Obwohl es die objektive Wahrheit eigentlich nicht gibt, möchten wir sie auf keinen Fall geringschätzen. Wir legen nur Wert auf die Feststellung, daß sie keine eigentliche Wahrheit ist. Die sog. objektive Wahrheit ist notwendig. Die Einzelnen einer Gemeinschaft sollten auf einer gemeinsamen Grundlage handeln. Sie müssen ihre Wahrheit äußern und exponieren, auf daß sie sich untereinander so gut wie möglich abstimmen können. Der Erfolg Ihrer gemeinsamen Handlungen hängt einmal von der Wahrhaftigkeit jedes einzelnen Gemeinschaftsmitgliedes ab, von der möglichst unverfälschten Wahrnehmung der Welt, aber genau so von der Kommunikation zwischen den einzelnen Gemeinschaftsmitgliedern. Wir müssen uns verstehen und uns einig werden. Wir müssen vom andern möglichst genau wissen, was er will, damit ich mich auf ihn verlassen und ihm vertrauen kann. Will ich überhaupt mit ihm gemeinsam handeln? Wir müssen davon ausgehen können, daß wir von der gleichen Sache sprechen.

Deshalb müssen die einzelnen subjektiven Wahrheiten frei geäußert werden und die Informationen frei fließen. Durch den Informationsaustausch werden die Wahrheiten der einzelnen vertieft und die Wahrscheinlichkeit des Erfolgs, d.h. der Bedürfnisbefriedigung wächst. In der Gemeinschaft verhält es sich wie beim einzelnen: die Informationen müssen möglichst frei fließen. Die Gemeinschaftsmitglieder entsprechen den Organen und Sinnesorganen des Einzelnen, und in der Gemeinschaft gibt es auch so etwas wie ein Gehirn: der Gemeinderat oder irgendeine Repräsentanz. Aber ein Präsidium ist kein Gehirn. Und was zwischen Mitgliedern und einem Vorsitzenden fließt, sind Informationen, aber es ist nicht die Wahrheit. Diese ist den Subjekten vorbehalten; nur in deren Gehirn fließen die Informationen zusammen. Wenn die Existenz einer objektiven Wahrheit behauptet wird – daß es so etwas überhaupt gibt – und gar eine solche proklamiert wird, dann schwächt das die Gemeinschaft, weil die Entstehung und Ermittlung der wirklich existierenden Wahrheit – die der einzelnen – dadurch behindert wird und sich die Einzelnen nicht effektiv und erfolgreich verabreden und vergemeinschaften, d.h. einigen können. Abgesehen davon ist es eine Entwürdigung und Verletzung des Einzelnen und damit wiederum eine Schwächung der Gemeinschaft. Eine angebliche objektive Wahrheit ist immer die Wahrheit eines Einzelnen oder die einer Gruppe Einzelner. Diese wollen die anderen entweder unterdrücken und ausbeuten, oder aber die Beschaffenheit des Gemeinschaft ist dergestalt, daß zum gemeinsamen Handeln eine „Wahrheit“ ausgegeben werden muß und eigentlich keine schlechten Absichten Einzelner vorliegen. Man kann dann natürlich nicht mehr von einem echten Gemeinwesen sprechen.
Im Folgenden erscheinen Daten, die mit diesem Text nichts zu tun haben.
(** X14.  [flipChar] raises a [TypeError] exactly when the index is
    negative or not below the number of characters of the string; on a
    string without surrogate pairs and an index inside it, it returns
    the string with the code unit at that index increased by one modulo
    2^16 and every other code unit in place. *)
Theorem flipChar_spec (str : ustring) (idx : Z) :
  (flipChar str idx = Throw TypeError
   <-> idx < 0 \/ Z.of_nat (List.length (chars str)) <= idx) /\
  (Forall (fun u => isLeadingSurrogate u = false) str ->
   0 <= idx < ulength str ->
   exists u str',
     nth_error str (Z.to_nat idx) = Some u /\
     flipChar str idx = Ok str' /\
     List.length str' = List.length str /\
     (forall j, nth_error str' j
                = if Nat.eqb j (Z.to_nat idx) then Some ((u + 1) mod 65536)
                  else nth_error str j)).
Proof.
  split.
  - unfold flipChar. cbv zeta. rewrite <- array_get_None.
    destruct (array_get (chars str) idx); split; congruence.
  - intros Hbmp Hidx. unfold flipChar, ulength in *. cbv zeta.
    rewrite (chars_bmp str Hbmp).
    assert (Hi : (Z.to_nat idx < List.length str)%nat) by lia.
    destruct (nth_error str (Z.to_nat idx)) as [u |] eqn:Hu;
      [| apply nth_error_None in Hu; lia].
    exists u, (array_set str (Z.to_nat idx) (JS.toUint16 (u + 1))).
    split; [reflexivity |]. split.
    + unfold array_get. destruct (Z.ltb_spec idx 0) as [Hneg | _]; [lia |].
      rewrite nth_error_map, Hu. cbn [option_map]. cbv beta iota.
      cbn [charCodeAt0 hd]. unfold ustring.
      now rewrite array_set_singletons, concat_singletons.
    + split; [apply length_array_set |].
      intros j. now apply nth_error_array_set.
Qed.

Lemma flipChar_spec_witness :
  exists u str',
    nth_error (ustr "abc") (Z.to_nat 1) = Some u /\
    flipChar (ustr "abc") 1 = Ok str' /\
    List.length str' = List.length (ustr "abc") /\
    (forall j, nth_error str' j
               = if Nat.eqb j (Z.to_nat 1) then Some ((u + 1) mod 65536)
                 else nth_error (ustr "abc") j).
Proof.
  apply (proj2 (flipChar_spec (ustr "abc") 1)).
  - repeat constructor.
  - cbn. lia.
Defined.

(** ** When the avalanche report completes *)

Lemma length_chars_upto (n : nat) :
  forall s, (List.length s <= n)%nat ->
    (List.length (chars s) <= List.length s)%nat /\
    (s <> [] -> (1 <= List.length (chars s))%nat).
Proof.
  induction n as [| n IH]; intros s Hn.
  - destruct s; [split; [cbn; lia | congruence] | cbn in Hn; lia].
  - destruct s as [| u rest]; [split; [cbn; lia | congruence] |].
    cbn [chars]. destruct rest as [| l rest'].
    + split; [cbn; lia | intros _; cbn; lia].
    + destruct (isLeadingSurrogate u && isTrailingSurrogate l).
      * destruct (IH rest') as [H _]; [cbn in Hn; lia |].
        split; [cbn [List.length] in *; lia | intros _; cbn [List.length]; lia].
      * destruct (IH (l :: rest')) as [H _]; [cbn in Hn |- *; lia |].
        split; [cbn [List.length] in *; lia | intros _; cbn [List.length]; lia].
Qed.

(** The iterator yields at most one character per code unit, and at
    least one on a string that is not empty. *)
Lemma length_chars (s : ustring) :
  (List.length (chars s) <= List.length s)%nat /\
  (s <> [] -> (1 <= List.length (chars s))%nat).
Proof. exact (length_chars_upto (List.length s) s (Nat.le_refl _)). Qed.

Lemma flipChar_throws (str : ustring) (idx : Z) :
  idx < 0 \/ Z.of_nat (List.length (chars str)) <= idx ->
  flipChar str idx = Throw TypeError.
Proof.
  intros H. apply array_get_None in H. unfold flipChar. cbv zeta.
  now rewrite H.
Qed.

Lemma flipChar_returns (str : ustring) (idx : Z) :
  0 <= idx < Z.of_nat (List.length (chars str)) ->
  exists str', flipChar str idx = Ok str'.
Proof.
  intros H. unfold flipChar. cbv zeta.
  destruct (array_get (chars str) idx) as [c |] eqn:Hc.
  - eexists. reflexivity.
  - apply array_get_None in Hc. lia.
Qed.

(** The only exception of the modelled code. *)
Lemma throw_TypeError {A : Type} (r : result A) :
  (exists a, r = Ok a) \/ r = Throw TypeError.
Proof. destruct r as [a | []]; [left; now exists a | now right]. Qed.

(** The three mutations can all be made on a password that is not empty
    and has no surrogate pair ... *)
Lemma avalanche_tests_returns (password : ustring) :
  password <> [] -> List.length (chars password) = List.length password ->
  exists pw1 pw2 pw3,
    avalanche_tests password
    = Ok [ ("Original"%string, password);
           ("Flip 1st char"%string, pw1);
           ("Flip mid char"%string, pw2);
           ("Flip last char"%string, pw3) ].
Proof.
  intros Hne Heq.
  assert (Hlen : 1 <= ulength password).
  { unfold ulength. destruct password; [congruence | cbn [List.length]; lia]. }
  assert (Hhalf : 0 <= ulength password / 2 < ulength password).
  { split; [apply Z.div_pos; lia | apply Z.div_lt_upper_bound; lia]. }
  unfold avalanche_tests.
  destruct (flipChar_returns password 0) as [pw1 H1];
    [rewrite Heq; fold (ulength password); lia |].
  destruct (flipChar_returns password (ulength password / 2)) as [pw2 H2];
    [rewrite Heq; fold (ulength password); lia |].
  destruct (flipChar_returns password (ulength password - 1)) as [pw3 H3];
    [rewrite Heq; fold (ulength password); lia |].
  rewrite H1, H2, H3. cbn [bind]. now exists pw1, pw2, pw3.
Qed.

(** ... and on no other. *)
Lemma avalanche_tests_throws (password : ustring) :
  ~ (password <> [] /\ List.length (chars password) = List.length password) ->
  avalanche_tests password = Throw TypeError.
Proof.
  intros Hnot. destruct (length_chars password) as [Hle Hpos].
  unfold avalanche_tests.
  destruct password as [| u rest] eqn:Hpw.
  - now rewrite (flipChar_throws [] 0) by (right; cbn; lia).
  - rewrite <- Hpw in *.
    assert (Hlt : (List.length (chars password) < List.length password)%nat).
    { assert (password <> []) by (rewrite Hpw; discriminate).
      destruct (Nat.eq_dec (List.length (chars password)) (List.length password));
        [tauto | lia]. }
    rewrite (flipChar_throws password (ulength password - 1))
      by (right; unfold ulength; lia).
    destruct (throw_TypeError (flipChar password 0)) as [[pw1 ->] | ->];
      [| reflexivity].
    cbn [bind].
    destruct (throw_TypeError (flipChar password (ulength password / 2)))
      as [[pw2 ->] | ->]; reflexivity.
Qed.

Lemma avalanche_rows_returns (base : string) (salt : ustring) (steps : list string) :
  valid_pipeline steps ->
  forall tests,
    exists rows,
      avalanche_rows base salt steps tests = Ok rows /\
      List.length rows = List.length tests /\
      Forall (fun row =>
                av_base_length row = slength base /\
                av_diff row = countDifferentChars base (av_hash row)) rows.
Proof.
  intros Hv. induction tests as [| [label pw] tests (rows & Hrows & Hlen & Hall)].
  - exists []. repeat split. constructor.
  - cbn [avalanche_rows].
    destruct (runHash_valid pw salt steps Hv) as (r & Hr & _).
    rewrite Hr, Hrows. cbn [bind].
    eexists. split; [reflexivity |]. split; [cbn; now rewrite Hlen |].
    constructor; [split; reflexivity | exact Hall].
Qed.

Lemma avalanche_rows_head (base : string) (salt : ustring) (steps : list string)
    (label : string) (pw : ustring) (tests : list (string * ustring))
    (r : RunResult) (rows : list AvRow) :
  runHash pw salt steps = Ok r ->
  avalanche_rows base salt steps ((label, pw) :: tests) = Ok rows ->
  nth_error rows 0
  = Some (mkRow label (finalHash r) (countDifferentChars base (finalHash r))
            (slength base)).
Proof.
  intros Hr Hrows. cbn [avalanche_rows] in Hrows. rewrite Hr in Hrows.
  cbn [bind] in Hrows.
  destruct (avalanche_rows base salt steps tests) as [rows' |]; [| discriminate].
  cbn [bind] in Hrows. injection Hrows as <-. reflexivity.
Qed.

(** X15.  On a valid pipeline [runAvalanche] completes exactly when the
    password is not empty and holds no surrogate pair, and raises a
    [TypeError] otherwise: [flipChar] indexes the characters of the
    password with positions counted in code units.  When it completes it
    gives four rows, each comparing against the digest of the password
    itself, the first of them with no difference. *)
Theorem runAvalanche_completes_iff (password salt : ustring) (steps : list string) :
  valid_pipeline steps ->
  ((exists rows, runAvalanche password salt steps = Ok rows)
   <-> password <> [] /\ List.length (chars password) = List.length password) /\
  (~ (password <> [] /\ List.length (chars password) = List.length password)
   -> runAvalanche password salt steps = Throw TypeError) /\
  (forall rows,
      runAvalanche password salt steps = Ok rows ->
      exists r,
        runHash password salt steps = Ok r /\
        List.length rows = 4%nat /\
        nth_error rows 0
        = Some (mkRow "Original" (finalHash r) 0 (slength (finalHash r))) /\
        Forall (fun row =>
                  av_base_length row = slength (finalHash r) /\
                  av_diff row = countDifferentChars (finalHash r) (av_hash row))
               rows).
Proof.
  intros Hv.
  destruct (runHash_valid password salt steps Hv) as (r & Hr & _).
  assert (Hbad : ~ (password <> [] /\
                    List.length (chars password) = List.length password)
                 -> runAvalanche password salt steps = Throw TypeError).
  { intros Hnot. unfold runAvalanche. rewrite Hr. cbn [bind].
    now rewrite (avalanche_tests_throws password Hnot). }
  assert (Hgood : password <> [] /\
                  List.length (chars password) = List.length password ->
                  exists rows,
                    runAvalanche password salt steps = Ok rows /\
                    List.length rows = 4%nat /\
                    nth_error rows 0
                    = Some (mkRow "Original" (finalHash r) 0 (slength (finalHash r))) /\
                    Forall (fun row =>
                              av_base_length row = slength (finalHash r) /\
                              av_diff row
                              = countDifferentChars (finalHash r) (av_hash row))
                           rows).
  { intros [Hne Heq].
    destruct (avalanche_tests_returns password Hne Heq)
      as (pw1 & pw2 & pw3 & Ht).
    unfold runAvalanche. rewrite Hr. cbn [bind]. rewrite Ht. cbn [bind].
    set (tests := [_; _; _; _]).
    destruct (avalanche_rows_returns (finalHash r) salt steps Hv tests)
      as (rows & Hrows & Hlen & Hall).
    exists rows. split; [exact Hrows |]. split; [exact Hlen |].
    split; [| exact Hall].
    subst tests.
    rewrite (avalanche_rows_head _ _ _ _ _ _ r rows Hr Hrows).
    now rewrite countDifferentChars_refl. }
  assert (Hdec : (password <> [] /\
                  List.length (chars password) = List.length password) \/
                 ~ (password <> [] /\
                    List.length (chars password) = List.length password)).
  { destruct password as [| u rest]; [right; tauto |].
    destruct (Nat.eq_dec (List.length (chars (u :: rest))) (List.length (u :: rest)));
      [left; split; [discriminate | assumption] | right; tauto]. }
  split; [| split].
  - split.
    + intros [rows Hrows]. destruct Hdec as [Hok | Hnot]; [exact Hok |].
      rewrite (Hbad Hnot) in Hrows. discriminate.
    + intros Hok. destruct (Hgood Hok) as (rows & Hrows & _). now exists rows.
  - exact Hbad.
  - intros rows Hrows. exists r. split; [exact Hr |].
    destruct Hdec as [Hok | Hnot].
    + destruct (Hgood Hok) as (rows' & Hrows' & H).
      rewrite Hrows in Hrows'. injection Hrows' as <-. exact H.
    + rewrite (Hbad Hnot) in Hrows. discriminate.
Qed.

Lemma runAvalanche_completes_iff_witness :
  runAvalanche [55357; 56832] (ustr "") ["charcode_sum"%string] = Throw TypeError.
Proof.
  refine (proj1 (proj2 (runAvalanche_completes_iff [55357; 56832] (ustr "")
                          ["charcode_sum"%string] _)) _).
  - repeat constructor. discriminate.
  - intros [_ H]. discriminate H.
Defined.

(** ** Presets *)

(** A valid pipeline whose only [hex_encode] step is its last one gives
    the eight hexadecimal digits of the final accumulator. *)
Lemma final_hex_digest (password salt : ustring) (pre : list string) :
  valid_pipeline pre -> hex_steps pre = 0%nat ->
  exists r,
    runHash password salt (pre ++ ["hex_encode"%string]) = Ok r /\
    finalHash r = hex8 (stateVal r).
Proof.
  intros Hv H0. unfold runHash. set (st0 := set_val _ _).
  rewrite run_steps_app.
  destruct (run_steps_total pre Hv st0) as (st1 & o1 & t1 & Hrun).
  pose proof (run_steps_uint32 pre st0 st1 o1 t1 (seed_uint32 password) Hrun)
    as Hval.
  destruct (run_steps_frame pre st0 st1 o1 t1 Hrun) as (_ & _ & Hh).
  specialize (Hh H0). change (hexStr st0) with EmptyString in Hh.
  rewrite Hrun. cbn [bind run_steps]. rewrite lookup_hex_encode. cbn [run].
  pose proof (hex_encode_hexStr st1) as Hhex.
  pose proof (hex_encode_val st1) as Hv1.
  destruct (Steps.hex_encode st1) as [st2 r2]. cbn [fst] in Hhex, Hv1.
  cbn [bind]. eexists. split; [reflexivity |]. cbn [finalHash stateVal].
  rewrite Hhex, Hh, Hv1, padStart8_toString16 by exact Hval.
  cbn [append].
  pose proof (length_hex8 (val st1)) as Hlen.
  destruct (hex8 (val st1)); [discriminate | reflexivity].
Qed.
Durch freien Fluß der Informationen zwischen den Einzelnen und zwischen diesen und einem Gemeinderat gibt es ein einfaches und schnelles Verabreden zu gemeinsamem Handeln. Im Kollektiv gilt – wie im Individuum –: Je mehr Wahrheit, desto besser funktioniert alles, desto zufriedener sind seine einzelnen Mitglieder.

Entsprechend muß eine Gruppe, wenn sie eine andere Gruppe ausbeuten will, vor allem den Informationsfluß beeinträchtigen, stören, kontrollieren, wenn nötig manipulieren. Gelingt es ihr, die fließenden Informationen abzufälschen, wird sie in ihrem Tun Erfolg haben. Sie muß die einzelnen Mitglieder dieser Gruppe davon abhalten, ihre wahren Bedürfnisse und Interessen zu erkennen oder muß ihnen fremde Interessen einreden.